I am using TradingView and calculating moving average using
linreg(close, 20, 1)
# close: current closing price
# 20: is the lookback period
# 1: is the offset
I couldn't find a way to calculate and get their exact result in Pandas. Here is how my dataframe looks like:
db['20 Moving Average'] = db['Close'].rolling(20).mean()
db[['Date', 'Open', 'High', 'Low', 'Close', '20 Moving Average']].tail(10).reset_index(drop=True)
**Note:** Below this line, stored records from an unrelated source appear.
(** * Layout-conversion utilities of the TritonGPU transforms

    A shallow embedding of [lib/Dialect/TritonGPU/Transforms/Utility.cpp]:
    the layout inversion rule, the cost classifier, the backward
    rematerialization simulator, the forward-in-loop check, the loop
    hoisting decision, the rewrite of a conversion chain and the loop
    type fix-up pattern; and the smaller helpers of the file: the
    instruction shape of a matrix multiply-accumulate, the first user of a
    value, the colour of a layout, and the index arithmetic of
    [linearize] and [delinearize].

    The IR is an arena: an [Operation *] is an index into the list of
    operations, a [Block *] an index into the list of blocks, and a null
    pointer is [None].  A function that would follow a pointer to something
    the arena does not hold, or fail a [cast<>], has undefined behaviour in
    C++; the embedding returns [None] (or [Undefined]) there. *)

From Stdlib Require Import ZArith Lia.
From stdpp Require Import base decidable option list numbers countable gmap sorting
  strings.

(** ** Part I: the data model and the functions *)

(** *** Layout descriptors and types *)

(** Modelled from the spec: the layout attributes are declared in the
    dialect headers; the five variants and the fields the functions read
    ([getDim], [getParent], [getVec]) are those of section 3. *)
Inductive Attribute : Type :=
| BlockedEncodingAttr (sizePerThread threadsPerWarp warpsPerCTA order : list N)
| SliceEncodingAttr (dim : N) (parent : Attribute)
| MmaEncodingAttr (versionMajor : N) (warpsPerCTA : list N)
| DotOperandEncodingAttr (opIdx : N) (parent : Attribute)
| SharedEncodingAttr (vec perPhase maxPhase : N) (order : list N).

#[global] Instance Attribute_eq_dec : EqDecision Attribute.
Proof. solve_decision. Defined.

(** [mlir::Type], as far as the functions look into it. *)
Inductive Ty : Type :=
| IntegerType (width : N)
| FloatType (width : N)
| PointerType (pointeeType : Ty)
| RankedTensorType (shape : list Z) (elementType : Ty)
                   (encoding : option Attribute).

#[global] Instance Ty_eq_dec : EqDecision Ty.
Proof. solve_decision. Defined.

Definition isRankedTensorType (t : Ty) : bool :=
  match t with RankedTensorType _ _ _ => true | _ => false end.

(** [ptrTy.getPointeeType().isa<RankedTensorType>()] under
    [dyn_cast<triton::PointerType>]. *)
Definition isPointerToTensor (t : Ty) : bool :=
  match t with PointerType p => isRankedTensorType p | _ => false end.

Definition getEncoding (t : Ty) : option Attribute :=
  match t with RankedTensorType _ _ e => e | _ => None end.

(** [RankedTensorType::getNumElements]. *)
Definition getNumElements (shape : list Z) : Z := foldr Z.mul 1%Z shape.

(** *** Operations, values, blocks *)

(** The operation classes the file tests with [isa<>] / [dyn_cast<>]; the
    axis attribute of [ExpandDimsOp] and [ReduceOp] is carried by the tag. *)
Inductive OpKind : Type :=
| LoadOp | StoreOp | CatOp | ViewOp
| ExpandDimsOp (axis : N) | ReduceOp (axis : N)
| ExtractSliceOp | AllocTensorOp | InsertSliceAsyncOp
| AtomicRMWOp | AtomicCASOp | DotOp
| YieldOp | ForOp | IfOp | WhileOp | ConditionOp
| ConvertLayoutOp | ConstantOp | MakeRangeOp | SplatOp
| AssertOp | PrintOp
| OtherOp (name : nat).

#[global] Instance OpKind_eq_dec : EqDecision OpKind.
Proof. solve_decision. Defined.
Date Open High Low Close 20 Moving Average
0 2018-07-13 11:00:00 1.16311 1.16366 1.16128 1.16268 1.166573
1 2018-07-13 12:00:00 1.16268 1.16380 1.16161 1.16353 1.166384
2 2018-07-13 13:00:00 1.16349 1.16379 1.16213 1.16246 1.166088
3 2018-07-13 14:00:00 1.16247 1.16348 1.16186 1.16266 1.165766
4 2018-07-13 15:00:00 1.16267 1.16469 1.16251 1.16450 1.165579
5 2018-07-13 16:00:00 1.16455 1.16487 1.16373 1.16419 1.165408
6 2018-07-13 17:00:00 1.16418 1.16692 1.16397 1.16667 1.165388
7 2018-07-13 18:00:00 1.16667 1.16731 1.16589 1.16667 1.165350
8 2018-07-13 19:00:00 1.16668 1.16776 1.16652 1.16735 1.165357
9 2018-07-13 20:00:00 1.16734 1.16762 1.16663 1.16762 1.165394
10 2018-07-13 21:00:00 1.16762 1.16829 1.16739 1.16768 1.165459
What i am trying to do is get the 20th Linear moving average of each row. For Simple moving average, i am using the following code:
db['20 Moving Average'] = db['Close'].rolling(20).mean()
Is there a way to calculate 20 Linear Average
same way i did for MA?
Thanks
EDIT: This is not a duplicate. I am trying to get last 20 days linear regression to each row.